I had a nightmare the night before last, which has stuck with me a little bit, because I finally understand something about it. It was one of those situations where there's some sort of mathematics exam, but with some really complicated not-quite-math-like problems like you'd find in puzzle hunt games.
(As a side theme, there was a bit of the old social anxiety going on for part of it, but it's changed somewhat. There was math exam for a while (presumably in the morning), and then lunch. And at lunch, we all got food and then sat down at medium-sized tables in groups. I was one of the last to get food, and the few tables with people I felt comfortable with were full, and all the rest would involve some sort of awkward interaction. It's been many years since I recall this sort of dream, so a lot has changed in my life, but previously I would have felt a lot of internal angst about how to deal with this. But now, the change was that my reaction was frustration that I'd have to deal with other people's awkwardness, when all I really wanted was to sit down and do my own thing and ignore everyone around me. Which is a nice change from feeling angst myself, if still not the courteous dream-behavior that I'd like myself to have.)

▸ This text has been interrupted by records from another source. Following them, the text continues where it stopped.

(** * A shallow embedding of the 4Sense chat engine (src/src/main.ts)

    JavaScript strings are modelled as lists of UTF-16 code units ([jstr]);
    values produced by [JSON.parse] and read through property access are
    modelled by [jsval].  The streaming transport is a state machine driven by
    the socket events; file contents and server replies are explicit inputs. *)

From Stdlib Require Import ZArith List Bool Lia String Ascii QArith.
From Stdlib Require Import Numbers.DecimalString Permutation Sorted.
From Stdlib Require Numbers.DecimalZ Numbers.DecimalPos.
Import ListNotations.
Open Scope Z_scope.
Set Warnings "-register-all".

(** ** Strings *)

Definition jstr := list Z.

(** ASCII literal as UTF-16 code units. *)
Definition u (s : string) : jstr :=
  map (fun a => Z.of_nat (nat_of_ascii a)) (list_ascii_of_string s).

(** ASCII literal in which an apostrophe stands for a double quote, to
    write JSON texts. *)
Definition uq (s : string) : jstr :=
  map (fun c => if c =? 39 then 34 else c) (u s).

Fixpoint jstr_eqb (a b : jstr) : bool :=
  match a, b with
  | [], [] => true
  | x :: a', y :: b' => (x =? y) && jstr_eqb a' b'
  | _, _ => false
  end.

Definition starts_with (p s : jstr) : bool := jstr_eqb (firstn (List.length p) s) p.

(** [String.prototype.includes]. *)
Fixpoint includes (s p : jstr) : bool :=
  match s with
  | [] => jstr_eqb p []
  | _ :: s' => starts_with p s || includes s' p
  end.

(** WhiteSpace and LineTerminator code units, as removed by [trim] and
    matched by the regex class [\s]. *)
Definition is_js_space (c : Z) : bool :=
  (c =? 9) || (c =? 10) || (c =? 11) || (c =? 12) || (c =? 13) || (c =? 32)
  || (c =? 160) || (c =? 5760) || ((8192 <=? c) && (c <=? 8202))
  || (c =? 8232) || (c =? 8233) || (c =? 8239) || (c =? 8287)
  || (c =? 12288) || (c =? 65279).

Fixpoint drop_space (s : jstr) : jstr :=
  match s with
  | c :: s' => if is_js_space c then drop_space s' else s
  | [] => []
  end.

(** [String.prototype.trim]. *)
Definition trim (s : jstr) : jstr := rev (drop_space (rev (drop_space s))).

(** [toLowerCase]: only the letters A-Z matter for the searches below
    (no other code unit lower-cases to one of the letters of "abort"). *)
Definition lower (s : jstr) : jstr :=
  map (fun c => if (65 <=? c) && (c <=? 90) then c + 32 else c) s.

(** Splitting on "\n": the pieces between line feeds. *)
Fixpoint split_nl (s : jstr) : list jstr :=
  match s with
  | [] => [[]]
  | c :: s' =>
      let ls := split_nl s' in
      if c =? 10 then [] :: ls
      else match ls with
           | l :: r => (c :: l) :: r
           | [] => [[c]]
           end
  end.

Definition strip_cr (l : jstr) : jstr :=
  match rev l with
  | 13 :: r => rev r
  | _ => l
  end.

Fixpoint strip_cr_init (ls : list jstr) : list jstr :=
  match ls with
  | [] => []
  | [l] => [l]
  | l :: r => strip_cr l :: strip_cr_init r
  end.

(** [s.split(/\r?\n/)]: every piece followed by a line feed loses one
    trailing carriage return. *)
Definition split_lines (s : jstr) : list jstr := strip_cr_init (split_nl s).

(** [lines.join("\n")]. *)
Fixpoint join_nl (ls : list jstr) : jstr :=
  match ls with
  | [] => []
  | [l] => l
  | l :: r => l ++ 10 :: join_nl r
  end.

Definition z_to_jstr (z : Z) : jstr := u (NilEmpty.string_of_int (Z.to_int z)).

(** ** JavaScript values *)

Inductive jsval :=
| JUndef
| JNull
| JBool (b : bool)
| JNum (q : Q)
| JStr (s : jstr)
| JArr (l : list jsval)
| JObj (l : list (jstr * jsval)).

(** Own property of a value produced by [JSON.parse]; a duplicated key keeps
    its last value, as [JSON.parse] does.  None of the keys the code reads
    is inherited from a prototype, so a missing key reads [undefined]. *)
Fixpoint assoc_last (k : jstr) (l : list (jstr * jsval)) : option jsval :=
  match l with
  | [] => None
  | (k', v) :: r =>
      match assoc_last k r with
      | Some w => Some w
      | None => if jstr_eqb k k' then Some v else None
      end
  end.

Definition obj_prop (v : jsval) (k : jstr) : jsval :=
  match v with
  | JObj l => match assoc_last k l with Some w => w | None => JUndef end
  | JArr l => if jstr_eqb k (u "length") then JNum (inject_Z (Z.of_nat (List.length l))) else JUndef
  | JStr s => if jstr_eqb k (u "length") then JNum (inject_Z (Z.of_nat (List.length s))) else JUndef
  | _ => JUndef
  end.

(** [v.k]: [None] is the TypeError raised when [v] is undefined or null. *)
Definition get_prop (v : jsval) (k : jstr) : option jsval :=
  match v with
  | JUndef | JNull => None
  | _ => Some (obj_prop v k)
  end.

(** [a === b] where [b] is a primitive (the only comparisons in the code). *)
Definition js_strict_eq (a b : jsval) : bool :=
  match a, b with
  | JUndef, JUndef | JNull, JNull => true
  | JBool x, JBool y => Bool.eqb x y
  | JNum x, JNum y => Qeq_bool x y
  | JStr x, JStr y => jstr_eqb x y
  | _, _ => false
  end.

(** Falsy values: [!v]. *)
Definition js_falsy (v : jsval) : bool :=
  match v with
  | JUndef | JNull => true
  | JBool b => negb b
  | JNum q => Qeq_bool q 0
  | JStr s => match s with [] => true | _ => false end
  | _ => false
  end.

(** [a ?? b]. *)
Definition nullish (a b : jsval) : jsval :=
  match a with JUndef | JNull => b | _ => a end.

(** ** [JSON.parse] *)

Module Json.

Fixpoint skip_ws (s : jstr) : jstr :=
  match s with
  | c :: s' => if (c =? 32) || (c =? 9) || (c =? 10) || (c =? 13) then skip_ws s' else s
  | [] => []
  end.

Definition is_digit (c : Z) : bool := (48 <=? c) && (c <=? 57).

Definition hex_val (c : Z) : option Z :=
  if is_digit c then Some (c - 48)
  else if (97 <=? c) && (c <=? 102) then Some (c - 87)
  else if (65 <=? c) && (c <=? 70) then Some (c - 55)
  else None.

(** The body of a string literal after its opening quote. *)
Fixpoint string_body (s : jstr) (acc : jstr) : option (jstr * jstr) :=
  match s with
  | [] => None
  | 34 :: r => Some (rev acc, r)
  | 92 :: 117 :: a :: b :: c :: d :: r =>
      match hex_val a, hex_val b, hex_val c, hex_val d with
      | Some a', Some b', Some c', Some d' =>
          string_body r ((((a' * 16 + b') * 16 + c') * 16 + d') :: acc)
      | _, _, _, _ => None
      end
  | 92 :: e :: r =>
      match e with
      | 34 | 92 | 47 => string_body r (e :: acc)
      | 98 => string_body r (8 :: acc)
      | 102 => string_body r (12 :: acc)
      | 110 => string_body r (10 :: acc)
      | 114 => string_body r (13 :: acc)
      | 116 => string_body r (9 :: acc)
      | _ => None
      end
  | c :: r => if c <? 32 then None else string_body r (c :: acc)
  end.
(** * WOO tokenomics simulator: the monthly engine of [js/simulation.js]

    A shallow embedding of class [WOOSimulation] ([src/js/simulation.js])
    and of the constants of [CONFIG] (config.js), followed by the properties
    of the engine.  Of the code around the engine, the timer callback of
    [startSimulation] (main.js), the listener of the fee sliders and the
    year counts of the annual cards (ui.js) are embedded as well.

    Modelling conventions.

    - A JavaScript number is a value of [num]: an exact rational, one of the
      two infinities, or NaN.  The IEEE special values are kept because the
      engine branches on them ([isFinite], [isNaN], comparisons that are
      false on NaN); rounding, overflow and the sign of zero are not
      represented, finite arithmetic is exact.
    - A numeric property that is absent from an object reads as [undefined],
      which every arithmetic operator and comparison of the engine converts
      to NaN; an absent numeric field is therefore represented by [NaN].
    - The engine raises no exception of its own; the only run-time errors are
      the [TypeError]s of a property read on [undefined] (a missing control
      element in [initialize], a missing [history] or [initial_values] object
      in [recordHistory]).  Such objects are [option]s, and a method that can
      throw returns a [completion] together with the mutated object.
    - Console output is not represented; of the [setInterval] handle only
      whether the timer has been stopped.  The code that writes to the page
      reads the simulation without changing it and is a parameter of the
      timer. *)

From Stdlib Require Import ZArith QArith Qcanon Qround Lqa Lia List String Bool.
Import ListNotations.

Set Implicit Arguments.

(** ** JavaScript numbers *)

Inductive num : Type :=
| Fin (q : Qc)
| PInf
| NInf
| NaN.

Declare Scope num_scope.
Delimit Scope num_scope with num.
Bind Scope num_scope with num.

Definition lit (q : Q) : num := Fin (Q2Qc q).
Definition of_Z (z : Z) : num := Fin (Q2Qc (inject_Z z)).

Definition Qc_ltb (x y : Qc) : bool :=
  match (x ?= y)%Qc with Lt => true | _ => false end.
Definition Qc_leb (x y : Qc) : bool :=
  match (x ?= y)%Qc with Gt => false | _ => true end.
Definition Qc_eqb (x y : Qc) : bool :=
  match (x ?= y)%Qc with Eq => true | _ => false end.

(** [x + y] *)
Definition add (a b : num) : num :=
  match a, b with
  | NaN, _ | _, NaN => NaN
  | Fin x, Fin y => Fin (x + y)
  | PInf, NInf | NInf, PInf => NaN
  | PInf, _ | _, PInf => PInf
  | NInf, _ | _, NInf => NInf
  end.

(** [- x] *)
Definition neg (a : num) : num :=
  match a with
  | Fin x => Fin (- x)
  | PInf => NInf
  | NInf => PInf
  | NaN => NaN
  end.

(** [x - y] *)
Definition sub (a b : num) : num := add a (neg b).

(** The infinity of the sign of [c], NaN when [c] is zero. *)
Definition signed_inf (c : comparison) : num :=
  match c with Gt => PInf | Lt => NInf | Eq => NaN end.

Definition flip (c : comparison) : comparison := CompOpp c.

(** [x * y] *)
Definition mul (a b : num) : num :=
  match a, b with
  | NaN, _ | _, NaN => NaN
  | Fin x, Fin y => Fin (x * y)
  | Fin x, PInf | PInf, Fin x => signed_inf (x ?= 0)%Qc
  | Fin x, NInf | NInf, Fin x => signed_inf (flip (x ?= 0)%Qc)
  | PInf, PInf | NInf, NInf => PInf
  | PInf, NInf | NInf, PInf => NInf
  end.
(** * update_image_dates: a shallow embedding and its verification

    The program walks one folder, keeps the regular files whose extension is
    in a set, sorts their paths, and stamps the files one after the other with
    dates that start at a given moment and advance by a fixed number of
    minutes.  The stamping is done by two external commands per file
    ([touch] and [SetFile]).

    Python values are modelled as follows.
    - [str]: a [string], read as a sequence of code points below 256; order
      and case mapping are those of Python on such code points.
    - [set[str]]: a [gset string].
    - [datetime] (naive): the number of microseconds since
      0001-01-01 00:00:00, a [Z]; [timedelta] arithmetic is integer
      arithmetic with the range checks of the library.
    - [print]: one constructor of [message] per [print] statement.
    - [subprocess.run(..., check=True)]: an oracle of the host, see [Host]. *)

From Stdlib Require Import ZArith Lia Ascii String Sorted Permutation.
From stdpp Require Import gmap strings list sorting.

Local Open Scope Z_scope.

(** ** Strings *)

Module Str.

Definition code (c : ascii) : N := N_of_ascii c.

(** [str.lower] on code points below 256: the letters A-Z and the Latin-1
    capitals (U+00C0-U+00DE without the multiplication sign U+00D7) move
    up by 32, every other character stays. *)
Definition is_upper (c : ascii) : bool :=
  let n := code c in
  (((65 <=? n) && (n <=? 90)) ||
   ((192 <=? n) && (n <=? 222) && negb (n =? 215)))%N.

Definition lower_char (c : ascii) : ascii :=
  if is_upper c then ascii_of_N (code c + 32) else c.

Fixpoint lower (s : string) : string :=
  match s with
  | EmptyString => EmptyString
  | String c s' => String (lower_char c) (lower s')
  end.

(** [s.rfind(c)] for a one-character [c]: the highest index, or -1. *)
Fixpoint rfind (c : ascii) (s : string) : Z :=
  match s with
  | EmptyString => -1
  | String a s' =>
      let r := rfind c s' in
      if 0 <=? r then r + 1
      else if Ascii.eqb a c then 0 else -1
  end.

(** [s[lo:hi]] for [0 <= lo <= hi]. *)
Definition slice (s : string) (lo hi : Z) : string :=
  String.substring (Z.to_nat lo) (Z.to_nat (hi - lo)) s.

Definition len (s : string) : Z := Z.of_nat (String.length s).

(** [sub in s]. *)
Fixpoint contains (sub s : string) : bool :=
  String.prefix sub s ||
  match s with
  | EmptyString => false
  | String _ s' => contains sub s'
  end.

Definition ends_with_sep (s : string) : bool :=
  match String.get (String.length s - 1) s with
  | Some c => Ascii.eqb c "/"
  | None => false
  end.

End Str.

(** ** os.path *)

Module Path.

(** The loop of [genericpath._splitext] that skips the leading dots of the
    file name: it looks at the indices [filenameIndex], ..., [dotIndex - 1]
    and answers [true] at the first character that is not a dot.  [fuel]
    bounds the number of iterations, [dotIndex - filenameIndex] suffice. *)
Fixpoint finds_non_dot (fuel : nat) (p : string) (filenameIndex dotIndex : Z)
  : bool :=
  match fuel with
  | O => false
  | S fuel' =>
      if filenameIndex <? dotIndex then
        if negb (String.eqb (Str.slice p filenameIndex (filenameIndex + 1)) ".")
        then true
        else finds_non_dot fuel' p (filenameIndex + 1) dotIndex
      else false
  end.

(** [os.path.splitext] (POSIX: [sep = "/"], no [altsep], [extsep = "."]). *)
Definition splitext (p : string) : string * string :=
  let sepIndex := Str.rfind "/" p in
  let dotIndex := Str.rfind "." p in
  if (sepIndex <? dotIndex)
     && finds_non_dot (Z.to_nat (dotIndex - sepIndex)) p (sepIndex + 1) dotIndex
  then (Str.slice p 0 dotIndex, Str.slice p dotIndex (Str.len p))
  else (p, EmptyString).

(** [os.path.basename]: what follows the last slash. *)
Definition basename (p : string) : string :=
  let i := Str.rfind "/" p + 1 in
  Str.slice p i (Str.len p).

(** The [path] attribute of a [DirEntry]: the scanned path, a slash unless
    the path already ends with one, and the entry's name. *)
Definition join (folder name : string) : string :=
  if Str.ends_with_sep folder then folder +:+ name
  else folder +:+ "/" +:+ name.

End Path.

(** ** datetime *)

(** A naive [datetime]: microseconds since 0001-01-01 00:00:00.  The values
    Python can hold are those of [in_range]. *)
Definition datetime : Type := Z.

Inductive exn : Type :=
| FileNotFoundError
| PermissionError
| OverflowError.

Module Datetime.

Definition MAXORDINAL : Z := 3652059.          (* date.max.toordinal() *)
Definition US_PER_MINUTE : Z := 60000000.
Definition US_PER_DAY : Z := 86400000000.
Definition MAX_DELTA_DAYS : Z := 999999999.

Definition in_range (d : datetime) : bool :=
  (0 <=? d) && (d <? MAXORDINAL * US_PER_DAY).

(** The whole seconds of a date.  The two commands get the date through
    [strftime] with [%S] as the finest field, which shows these seconds and
    drops the microseconds. *)
Definition whole_seconds (d : datetime) : Z := d / 1000000.

(** [timedelta(minutes=m)], in microseconds: the constructor refuses a
    span of more than [MAX_DELTA_DAYS] days. *)
Definition timedelta_minutes (m : Z) : exn + Z :=
  if MAX_DELTA_DAYS <? Z.abs (m * 60 / 86400) then inl OverflowError
  else inr (m * US_PER_MINUTE).

(** [d + delta]: the sum must be a date of the years 1 to 9999. *)
Definition add (d : datetime) (delta : Z) : exn + datetime :=
  if in_range (d + delta) then inr (d + delta) else inl OverflowError.

(** [d + timedelta(minutes=m)]. *)
Definition add_minutes (d : datetime) (m : Z) : exn + datetime :=
  match timedelta_minutes m with
  | inl e => inl e
  | inr delta => add d delta
  end.

End Datetime.

(** ** The host: file system, clock, library parser and external commands *)

(** A [DirEntry] of [os.scandir]. *)
Record DirEntry : Type := { name : string; is_file : bool }.

Definition entry_path (folder_path : string) (entry : DirEntry) : string :=
  Path.join folder_path (name entry).

(** The two commands of the loop.  [Touch d p] stands for
    [['touch', '-mt', d.strftime("%Y%m%d%H%M.%S"), p]] and [SetFile d p] for
    [['SetFile', '-d', d.strftime("%m/%d/%Y %H:%M:%S"), p]]: the date
    argument is a rendering of [d], so the command is kept with [d] itself. *)
Inductive command : Type :=
| Touch (date : datetime) (file_path : string)
| SetFile (date : datetime) (file_path : string).

Definition command_date (c : command) : datetime :=
  match c with Touch d _ | SetFile d _ => d end.

Definition command_path (c : command) : string :=
  match c with Touch _ p | SetFile _ p => p end.

(** What [subprocess.run(argv, check=True)] does: the command exits with
    status 0; or it exits with another status, and [CalledProcessError] is
    raised; or it cannot be started at all, and the [OSError] of the launch
    is raised ([FileNotFoundError] when the program does not exist). *)
Inductive run_outcome : Type :=
| Completed
| NonZeroExit (returncode : Z)
| NotStarted (e : exn).

Record CalledProcessError : Type := { cmd : command; returncode : Z }.

(** The commands of one run differ pairwise (the date grows from file to
    file, and the two commands of a file have different programs), so an
    oracle indexed by the command describes every behaviour of the
    outside world during a run.  [strptime text format] is
    [datetime.strptime], [None] standing for [ValueError]. *)
Record Host : Type := {
  isdir : string -> bool;
  scandir : string -> exn + list DirEntry;
  now : datetime;
  strptime : string -> string -> option datetime;
  subprocess_run : command -> run_outcome;
}.

(** ** Output and results *)

(** One constructor per [print] statement of [update_image_dates]. *)
Inductive message : Type :=
| NotADirectory (folder_path : string)
| IncrementNotPositive
| NoImageFiles
| InvalidDateFormat
| Found (n : nat)
| StartingDate (d : datetime)
| IncrementIs (increment_minutes : Z)
| Updated (i total_files : nat) (basename : string) (d : datetime)
| ErrorUpdating (file_path : string) (e : CalledProcessError)
| SetFileNotFoundNote
| InstallHint.

Inductive event : Type :=
| Print (m : message)
| Ran (c : command) (o : run_outcome).

(** How the call of [update_image_dates] ends. *)
Inductive completion : Type :=
| Finished                (* the loop has consumed every file *)
| Returned                (* a [return] statement *)
| Broke                   (* [break]: the loop is left, the function ends *)
| Raised (e : exn).       (* an exception leaves the function *)

Record result : Type := { log : list event; exit : completion }.

Definition finish (c : completion) : result := {| log := []; exit := c |}.

Definition emit (ev : event) (r : result) : result :=
  {| log := ev :: log r; exit := exit r |}.

Notation "'print' m ';;' r" := (emit (Print m) r)
  (at level 10, m at level 9, r at level 200).

Definition ran (ev : event) : option command :=
  match ev with Ran c _ => Some c | Print _ => None end.

Definition printed_of (ev : event) : option message :=
  match ev with Print m => Some m | Ran _ _ => None end.

(** The timestamp-setting calls that were issued, in order. *)
Definition calls (r : result) : list command := omap ran (log r).

(** The lines that were printed, in order. *)
Definition printed (r : result) : list message := omap printed_of (log r).

Definition raises (r : result) : bool :=
  match exit r with Raised _ => true | _ => false end.

(** ** update_image_dates *)

Definition IMAGE_EXTENSIONS : gset string :=
  {[ ".jpg"; ".jpeg"; ".png"; ".tiff"; ".tif"; ".heic"; ".nef"; ".cr2"; ".arw" ]}.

The main part, though, is that I figured out what the driving force behind that type of nightmare is for me. You know how "they say" that the human brain can hold 7 things in short term memory, plus or minus 2 things? In this dream, I could hold about 0.5 things in short term memory. I would be focused on a task, and would have a dim idea of why I was doing it or what I should do next, but never really both. Sometimes I would get done with the task and then I'd struggle to recreate the steps of what needed to happen next, from scratch. (But it's always hard because everything around me was filled with people doing stuff and moving things and if they'd all just be still and stop picking up the stuff I was using, I might have a chance at getting something done!) Other times, I'd be distracted by something while in the middle of the task, and would then forget something very important about the task, like why I was doing it or how it fit in to the bigger picture or how to actually do it in the first place. So I'd spend much of the dream panicking about not having any real comprehension of what was going on around me, and aware that any success I had was just blind luck, and possibly even something that only seemed to be success.
I've had these dreams before, but I never really understood the mechanic until now. And I can understand why I'd get one of these dreams, now, too: being sick really impairs my mental functioning, and one of the main ways is by making it much harder to concentrate on things. It's like my mental sharpness returns more quickly than my focus, and so there's this unsettling period of time where I feel up to tasks and yet am aware that I'm not making much progress on them because of the distractability.
So, knowing is half the battle, but what happens when you forget because oooh shiny! :)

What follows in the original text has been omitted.